Matthew 22:34-39 New Revised Standard Version (NRSV)
The Greatest Commandment
34 When the Pharisees heard that he had silenced the Sadducees, they gathered together, 35 and one of them, a lawyer, asked him a question to test him. 36 “Teacher, which commandment in the law is the greatest?” 37 He said to him, “‘You shall love the Lord your God with all your heart, and with all your soul, and with all your mind.’ 38 This is the greatest and first commandment. 39 And a second is like it: ‘You shall love your neighbor as yourself.’
Tim’s Devotional Reflection for Today
One day an expert in the law approached Jesus and asked a question “to test him”: “Which commandment in the law is the greatest?” Jesus answered, “’You shall love the Lord your God with all your heart, and with all your soul, and with all your mind.’ This is the greatest and first commandment. And a second is like it: ‘You shall love your neighbor as yourself.’”
Both commandments are in the Hebrew Scriptures—the first in Deuteronomy and the second in Leviticus. After all, Jesus said he had not come to abolish the law but to fulfill it—or as someone has put it, to fill it full. In fulfilling, filling up, the law in this way, Jesus forever joined love for God and love for persons. In answering the question of the Pharisees—”Teacher, which commandment in the law is the greatest?”—Jesus made plain what is most important: Love God and love your neighbor. In the verse following our reading, Jesus makes it clear that all the scriptures are summed up in those two commandments.
Love of God and love for neighbor are two oars rowing the same boat. Whenever you try to separate the two, you are usually ineffective and sometimes even destructive. We have only to look at the religious dimensions of the Middle East conflicts and religious terrorism wherever it occurs. Look back at history and we see time and again people claiming to love God while destroying their neighbor. We have seen the terribly destructive results of hyper-fundamentalism, which claims to love God, yet at the same time destroys the lives of people in the name of God. Whether it is Islamic, Jewish, Christian, Hindu, or Taoist hyper-fundamentalism operating, this claim is illegitimate.

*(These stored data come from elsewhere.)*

Lemma bindDependencies_any fuel d prev w :
  derivationStack w ≠ [] ->
  ∃ installed removed,
    installed `prefix_of` (quickDiff (observingList (observing (heap w !!! d))) (observingList prev)).1
    ∧ (∀ a, a ∈ installed -> findCycle fuel (heap w) d a = Some false)
    ∧ exec (bindDependencies fuel d prev) w =
        bound w (addedEvents d installed ++ removedEvents d removed)
    ∧ (outcome (bindDependencies fuel d prev) w = Normal tt
         ∧ installed = (quickDiff (observingList (observing (heap w !!! d))) (observingList prev)).1
         ∧ removed = (quickDiff (observingList (observing (heap w !!! d))) (observingList prev)).2
       ∨ (outcome (bindDependencies fuel d prev) w = Throw CycleDetected
          ∨ outcome (bindDependencies fuel d prev) w = Diverge) ∧ removed = []).
Proof.
  intros Hstack.
  set (added := (quickDiff (observingList (observing (heap w !!! d))) (observingList prev)).1).
  set (w0 := set_derivationStack (removelast (derivationStack w)) w).
  destruct (bindAdded_any fuel d added w0) as (installed & Hpre & Hchk & Hexec & Hout).
  unfold exec, outcome in *.
  assert (Hbind : bindDependencies fuel d prev w =
    match bindAdded fuel d added w0 with
    | (Normal _, w1) =>
        bindRemoved d (quickDiff (observingList (observing (heap w !!! d))) (observingList prev)).2 w1
    | (Throw e, w1) => (Throw e, w1)
    | (Diverge, w1) => (Diverge, w1)
    end).
  { unfold bindDependencies, added, w0. unfold_bind.
    destruct (derivationStack w) as [|x stk] eqn:Estk; [done|]. cbn. done. }
  rewrite Hbind.
  destruct (bindAdded fuel d added w0) as [[[]| |] w1] eqn:Eadd; cbn in Hexec, Hout; subst w1.
  - destruct Hout as [[_ ->]|[?|?]]; try done.
    exists added, (quickDiff (observingList (observing (heap w !!! d))) (observingList prev)).2.
    split; [done|]. split; [done|]. rewrite bindRemoved_run. cbn.
    split; [by rewrite <- app_assoc|]. by left.
  - exists installed, []. split; [done|]. split; [done|]. cbn. rewrite app_nil_r.
    split; [done|]. right. destruct Hout as [[? _]|[?|?]]; try done. split; [by left|done].
  - exists installed, []. split; [done|]. split; [done|]. cbn. rewrite app_nil_r.
    split; [done|]. right. split; [by right|done].
Qed.

(** C8: [trackDerivedFunction] runs the body from the state in which
    [derivation.observing] is empty and the derivation is on top of the
    stack. When the body returns, leaving a stack that is not empty, the
    top of the stack is dropped exactly once and the store stays as the
    body left it, whatever the binding does next. The sources of the new
    list that are not in the previous one are then taken in order, and
    each is cycle-checked before it is installed: a source gets its
    [addObserver] only if its own check answered [false]; at the first
    source whose check answers [true] the call throws "Cycle detected"
    with only the sources ahead of it installed and nothing removed; a
    check without answer leaves the call without answer; and a new source
    that lists itself in its own [observing] is never installed. When
    every check is negative the call returns the body's value, having made
    [addObserver] for exactly the sources of the new list that are not in
    the previous one and then, after all of them, [removeObserver] for
    exactly the sources of the previous list that are not in the new one;
    a source in both lists gets neither call. If the body left the stack as
    it found it, the stack is back to what it was before the call. *)
Theorem track_then_bind {T} (fuel : nat) (d : loc) (f : M T) (w w1 : world) (v : T) :
  f (started d w) = (Normal v, w1) ->
  derivationStack w1 ≠ [] ->
  let prev := observingList (observing (heap w !!! d)) in
  let new := observingList (observing (heap w1 !!! d)) in
  let added := (quickDiff new prev).1 in
  let removed := (quickDiff new prev).2 in
  let result := outcome (trackDerivedFunction fuel d f) w in
  let w' := exec (trackDerivedFunction fuel d f) w in
  (observing (heap (started d w) !!! d) = Some []
   ∧ derivationStack (started d w) = derivationStack w ++ [d])
  ∧ (derivationStack w' = removelast (derivationStack w1)
     ∧ heap w' = heap w1
     ∧ trace w' = trace w1 ++ emitted w1 w')
  ∧ (∀ s, AddObserver s d ∈ emitted w1 w' -> findCycle fuel (heap w1) d s = Some false)
  ∧ (∀ installed dep rest,
       added = installed ++ dep :: rest ->
       (∀ a, a ∈ installed -> findCycle fuel (heap w1) d a = Some false) ->
       findCycle fuel (heap w1) d dep = Some true ->
       trackDerivedFunction fuel d f w =
         (Throw CycleDetected, bound w1 (addedEvents d installed)))
  ∧ (∀ installed dep rest,
       added = installed ++ dep :: rest ->
       (∀ a, a ∈ installed -> findCycle fuel (heap w1) d a = Some false) ->
       findCycle fuel (heap w1) d dep = None ->
       result = Diverge)
  ∧ (∀ dep, (0 < fuel)%nat -> dep ∈ added ->
       dep ∈ observingList (observing (heap w1 !!! dep)) ->
       result ≠ Normal v ∧ (AddObserver dep d ∉ emitted w1 w'))
  ∧ ((∀ a, a ∈ added -> findCycle fuel (heap w1) d a = Some false) ->
       trackDerivedFunction fuel d f w =
         (Normal v, bound w1 (addedEvents d added ++ removedEvents d removed)))
  ∧ (result = Normal v ->
       emitted w1 w' = addedEvents d added ++ removedEvents d removed
       ∧ (∀ x, AddObserver x d ∈ emitted w1 w' ↔ x ∈ new ∧ x ∉ prev)
       ∧ (∀ x, RemoveObserver x d ∈ emitted w1 w' ↔ x ∈ prev ∧ x ∉ new)
       ∧ (∀ x, x ∈ new -> x ∈ prev ->
            (AddObserver x d ∉ emitted w1 w') ∧ (RemoveObserver x d ∉ emitted w1 w')))
  ∧ (derivationStack w1 = derivationStack (started d w) -> derivationStack w' = derivationStack w).
Proof.
  intros Hf Hstack prev new added removed result w'.
  set (B := bindDependencies fuel d (observing (heap w !!! d)) w1).
  assert (Hrun : trackDerivedFunction fuel d f w =
                 match B with
                 | (Normal _, w2) => (Normal v, w2)
                 | (Throw e, w2) => (Throw e, w2)
                 | (Diverge, w2) => (Diverge, w2)
                 end)
    by (by rewrite trackDerivedFunction_unfold, Hf).
  destruct (bindDependencies_any fuel d (observing (heap w !!! d)) w1 Hstack)
    as (installed0 & removed0 & Hpre & Hchk & Hexec & Hout).
  fold added removed in Hpre, Hout. unfold exec, outcome in Hexec, Hout. fold B in Hexec, Hout.
  assert (Hw' : w' = bound w1 (addedEvents d installed0 ++ removedEvents d removed0)).
  { unfold w', exec. rewrite Hrun, <- Hexec. by destruct B as [[[]| |] w2]. }
  assert (Hres : result = Normal v ↔ B.1 = Normal tt).
  { unfold result, outcome. rewrite Hrun. destruct B as [[[]| |] w2]; cbn; split; done. }
  assert (Hem : emitted w1 w' = addedEvents d installed0 ++ removedEvents d removed0).
  { apply emitted_app. by rewrite Hw'. }
  assert (Hinst : ∀ s, AddObserver s d ∈ emitted w1 w' -> s ∈ installed0).
  { intros s. rewrite Hem. intros [Hs|Hs]%elem_of_app.
    - by apply addedEvents_elem in Hs as (s' & [= <-] & Hs').
    - by apply removedEvents_elem in Hs as (s' & [=] & _). }
  split. { split; [|done]. cbn. by rewrite lookup_total_insert_eq. }
  split. { rewrite Hem, Hw'. done. }
  split. { intros s Hs. by apply Hchk, Hinst. }
  split.
  { intros installed dep rest Hadded Hneg Hpos. rewrite Hrun. unfold B.
    by rewrite (bindDependencies_cycle fuel d _ w1 installed dep rest). }
  split.
  { intros installed dep rest Hadded Hneg Hnone. unfold result, outcome. rewrite Hrun.
    pose proof (bindDependencies_diverges fuel d (observing (heap w !!! d)) w1
                  installed dep rest Hstack Hadded Hneg Hnone) as Hdiv.
    unfold outcome in Hdiv. fold B in Hdiv. destruct B as [[[]| |] w2]; cbn in *; done. }
  split.
  { intros dep Hfuel Hdep Hself.
    assert (Hpos : findCycle fuel (heap w1) d dep = Some true).
    { destruct fuel as [|fuel']; [lia|]. by apply findCycle_self_listed. }
    split.
    - intros Hn. apply Hres in Hn. destruct Hout as [(_ & -> & _)|([Ho|Ho] & _)].
      + apply Hchk in Hdep. congruence.
      + rewrite Hn in Ho. done.
      + rewrite Hn in Ho. done.
    - intros Hin. apply Hinst, Hchk in Hin. congruence. }
  split.
  { intros Hneg. rewrite Hrun. unfold B.
    by rewrite (bindDependencies_ok fuel d (observing (heap w !!! d)) w1). }
  split.
  { intros Hn. apply Hres in Hn. destruct Hout as [(_ & -> & ->)|([Ho|Ho] & _)];
      [|rewrite Hn in Ho; done|rewrite Hn in Ho; done].
    split; [done|]. rewrite Hem.
    assert (Hadd : ∀ x, AddObserver x d ∈ addedEvents d added ++ removedEvents d removed
                        ↔ x ∈ new ∧ x ∉ prev).
    { intros x. rewrite elem_of_app, <- quickDiff_added. fold added. split.
      - intros [Hs|Hs].
        + by apply addedEvents_elem in Hs as (s' & [= <-] & Hs').
        + by apply removedEvents_elem in Hs as (s' & [=] & _).
      - intros Hx. left. apply addedEvents_elem. by exists x. }
    assert (Hrem : ∀ x, RemoveObserver x d ∈ addedEvents d added ++ removedEvents d removed
                        ↔ x ∈ prev ∧ x ∉ new).
    { intros x. rewrite elem_of_app, <- quickDiff_removed. fold removed. split.
      - intros [Hs|Hs].
        + by apply addedEvents_elem in Hs as (s' & [=] & _).
        + by apply removedEvents_elem in Hs as (s' & [= <-] & Hs').
      - intros Hx. right. apply removedEvents_elem. by exists x. }
    split; [done|]. split; [done|].
    intros x Hnew Hprev. split.
    - intros Hx. apply Hadd in Hx. tauto.
    - intros Hx. apply Hrem in Hx. tauto. }
  intros Hkeep. rewrite Hw'. cbn. rewrite Hkeep. cbn. by rewrite removelast_last.
Qed.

The writer of First John puts it so eloquently, “How can you say you love God whom you have not seen if you cannot love your brother or sister whom you have seen?” Love of God and love of people—the two go hand in hand. They are inseparable.
Notice HOW Jesus called us to love God—with all our HEART, SOUL, and MIND. It isn’t just about how we feel. Instead, it is a love that encompasses all of who we are: the gifts God has given to us, the emotions we feel, the mind and ability to reason and to will, and our souls—the very essence of who we are AND what we do.

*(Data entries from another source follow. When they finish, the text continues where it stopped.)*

(** * mapkhacon: dictionary-driven word segmentation

    A shallow embedding of the segmentation engine of the Go sources
    ([MakePrefixTree] of prefixtree.go and of main.go, [LoadDict] of
    dict.go and of main.go, [IsSpace], [IsLatin], [Segmenter.BuildPath]
    and [Segmenter.Segment] of main.go, and the free-standing [BuildPath],
    [PathToRanges] and [Segment] with typed edges) together with the
    properties of it that the specification states, and further ones.

    Conventions of the embedding.
    - A Go [int] is a [Z].  Every integer the segmenter computes is an
      index into, or a count bounded by, the edge array of the current
      line ([scan_inv], [edges_counts]), so 64-bit wrap-around is never
      reached and is left out.
    - A [rune] is a [Z], and a line handed to [Segmenter.Segment] is the
      list of its codepoints, as in the source; the free-standing
      [Segment] takes the line as a Go string, a sequence of bytes.  A
      word of the word list is a Go string.  It comes in two forms: as the sequence of its bytes, which
      [sort.Strings] compares and [[]rune(word)] decodes ([runes], the
      module [Bytes]), and as the sequence of its codepoints.  The two
      forms give the same trie on well-formed UTF-8 ([MakePrefixTree_utf8]),
      where the bytewise order is the lexicographic order on codepoints
      ([string_le_utf8]); on ill-formed words only the first is right.
    - A Go map is a [gmap]; a Go slice is a [slice]: either the nil slice
      or a list of elements.  Indexing out of range panics in Go; every
      indexing operation of the model returns [None] for a panic. *)

From stdpp Require Import base option numbers list sorting gmap.

Local Open Scope Z_scope.

(** ** Data model *)

Abbreviation rune := Z (only parsing).

(** [type Edge struct { S, WordCount, UnkCount int }] *)
Module Edge.
Record t : Type := mk { S : Z; WordCount : Z; UnkCount : Z }.
End Edge.

(** [type DictBuilderPointer struct { NodeID, Offset int; IsFinal bool }] *)
Module DictBuilderPointer.
Record t : Type := mk { NodeID : Z; Offset : Z; IsFinal : bool }.
End DictBuilderPointer.

(** [type PrefixTreeNode struct { NodeID, Offset int; Ch rune }] *)
Module PrefixTreeNode.
Record t : Type := mk { NodeID : Z; Offset : Z; Ch : rune }.

Definition to_tuple (n : t) : Z * Z * Z := (NodeID n, Offset n, Ch n).
Definition of_tuple (x : Z * Z * Z) : t := mk x.1.1 x.1.2 x.2.

#[global] Instance eq_dec : EqDecision t.
Proof. solve_decision. Defined.

#[global] Instance countable : Countable t.
Proof. apply (inj_countable' to_tuple of_tuple). by intros []. Defined.
End PrefixTreeNode.

(** [type PrefixTreePointer struct { ChildID int; IsFinal bool }] *)
Module PrefixTreePointer.
Record t : Type := mk { ChildID : Z; IsFinal : bool }.
End PrefixTreePointer.

(** [type PrefixTree map[PrefixTreeNode]PrefixTreePointer] *)
Abbreviation PrefixTree := (gmap PrefixTreeNode.t PrefixTreePointer.t).

(** ** Codepoint classifier *)

(** [IsSpace]: space, newline, tab, double quote, parentheses and the two
    curly double quotes U+201C, U+201D. *)
Definition IsSpace (ch : rune) : bool :=
  (ch =? 32) || (ch =? 10) || (ch =? 9) || (ch =? 34) ||
  (ch =? 40) || (ch =? 41) || (ch =? 8220) || (ch =? 8221).

(** [IsLatin]: 'A'..'Z' or 'a'..'z'. *)
Definition IsLatin (ch : rune) : bool :=
  ((65 <=? ch) && (ch <=? 90)) || ((97 <=? ch) && (ch <=? 122)).

(** The third class of the scan: what [BuildPath] reaches in its final
    [else] branch. *)
Definition IsText (ch : rune) : bool := negb (IsLatin ch) && negb (IsSpace ch).

(** ** Prefix tree construction *)

(** Lexicographic "less or equal" on sequences of integers.  On the bytes
    of two Go strings this is the order of [sort.Strings]; on the
    codepoints of two well-formed UTF-8 strings it is the same order. *)
Fixpoint string_le (a b : list rune) : bool :=
  match a, b with
  | [], _ => true
  | _ :: _, [] => false
  | x :: a', y :: b' => (x <? y) || ((x =? y) && string_le a' b')
  end.

Fixpoint sort_insert (w : list rune) (ws : list (list rune)) : list (list rune) :=
  match ws with
  | [] => [w]
  | v :: ws' => if string_le w v then w :: ws else v :: sort_insert w ws'
  end.

(** [sort.Strings]: the sorted permutation of the word list (equal words
    are indistinguishable, so the sorting algorithm does not matter).  The
    words are sequences of bytes in the module [Bytes], and sequences of
    codepoints, standing for well-formed UTF-8 strings, elsewhere. *)
Definition sort_Strings (ws : list (list rune)) : list (list rune) :=
  foldr sort_insert [] ws.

Love for Others is Our Response to God’s Love. Jesus tied the two together. He said that the second commandment is like the first: “You shall love your neighbor as yourself.” It is our offering of praise and thanksgiving. It is the primary identifying trait of a Christian. The apostle Paul really makes love a kind of acid test of our faith. He wrote, “If I speak in the tongues of mortals and of angels, but have not love, I am a noisy gong or a clanging cymbal.” (I Corinthians 13:1) One of our hymns says it eloquently: “They’ll know we are Christians by our love.”
Here are some good questions for meditation today: Am I loving? Have I truly heard and do I really live Jesus’ summary of all the scriptures?

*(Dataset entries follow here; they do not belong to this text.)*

Lemma save_state_writes_the_known_neighbors_witness :
  let a := Sim.peer "002"%byte "a" in
  let b := Sim.peer "003"%byte "b" in
  let net := Sim.Build_Net [a; b] [] [] [] in
  let pr := Lifecycle.start (Sim.server [] net) in
  let pr' := snd (Lifecycle.save_state "cache" pr) in
  fst (Lifecycle.save_state "cache" pr) = inr tt
  /\ Lifecycle.files pr' "cache"
     = Some {| saved_ksize := 20; saved_alpha := 3;
               saved_id := ["001"%byte];
               saved_neighbors :=
                 [(Some "a", Some 8468); (Some "b", Some 8468)] |}
  /\ Lifecycle.files pr' "other" = None.
Proof.
  intros a b net pr pr'.
  destruct (save_state_writes_the_known_neighbors
              (layer:=Sim.layer) "cache" pr net eq_refl)
    as [Hret [Hfile [Hother _]]].
  split; [exact Hret|]. split; [exact Hfile|].
  apply (Hother "other"). discriminate.
Defined.

Lemma saving_state_raises_before_listen_witness :
  let s := Server.mk 20 3 [] (Node.target ["001"%byte]) None None in
  let pr := Lifecycle.start (St:=Sim.Storage) (P:=Sim.Net) s in
  let pr' := snd (Lifecycle.save_state_regularly "cache" 600 pr) in
  fst (Lifecycle.save_state_regularly "cache" 600 pr)
  = inl (AttributeError "'NoneType' object has no attribute 'router'")
  /\ Lifecycle.save_timers pr' = []
  /\ Lifecycle.save_state_loop pr' = None.
Proof.
  intros s pr pr'.
  destruct (saving_state_raises_before_listen
              (layer:=Sim.layer) "cache" 600 pr eq_refl)
    as [_ [_ [Hret [_ [Htimers Hloop]]]]].
  split; [exact Hret|]. split; [exact Htimers | exact Hloop].
Defined.


End StateFileOnSim.

(** ** [listen] *)

Section Listening.

Context {St P : Type}.
Context {hashing : Hashing}.
Context {backend : StorageBackend St}.
Context {layer : ProtocolLayer St P}.
Context {endpoint : ProtocolClass St P}.

Implicit Types (m : Server.Machine St P) (pr : Lifecycle.Process St P).

Lemma listen_run port interface pr :
  let s := Server.self (Lifecycle.machine pr) in
  let h := {| delay := 3600; callback := Cb_refresh_table |} in
  Lifecycle.listen port interface pr
  = (inr tt,
     {| Lifecycle.machine :=
          {| Server.self :=
               Server.set_refresh_loop (Some h)
                 (Server.set_protocol
                    (Some (Lifecycle._create_protocol s)) s);
             Server.ready :=
               (Server.ready (Lifecycle.machine pr)
                ++ [Co_refresh_table])%list;
             Server.timers :=
               (Server.timers (Lifecycle.machine pr) ++ [h])%list;
             Server.trace :=
               (Server.trace (Lifecycle.machine pr)
                ++ [EvLog INFO "Node %i listening on %s:%i";
                    EvLog DEBUG "Refreshing routing table";
                    EvEnsureFuture Co_refresh_table;
                    EvCallLater h])%list |};
        Lifecycle.transport := Some (interface, port);
        Lifecycle.save_state_loop := Lifecycle.save_state_loop pr;
        Lifecycle.save_timers := Lifecycle.save_timers pr;
        Lifecycle.files := Lifecycle.files pr |}).
Proof.
  intros s h. unfold Lifecycle.listen.
  erewrite bind_inr by (apply lift_run; reflexivity).
  unfold bind at 1. unfold modify at 1.
  erewrite lift_run by (apply refresh_table_run).
  unfold Lifecycle.with_machine. simpl.
  rewrite <- app_assoc. reflexivity.
Qed.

There is a lot of theology woven in to hymns. To enhance today’s reading, I recommend listening to “The Gift of Love”. I hope you will take a few moments to let the words of this message and the emotion that always connects us to music connect with your soul.
Thank you for sharing this early moment of your day with me, with God, and with the words and music that I hope you will carry with you throughout the coming day and night.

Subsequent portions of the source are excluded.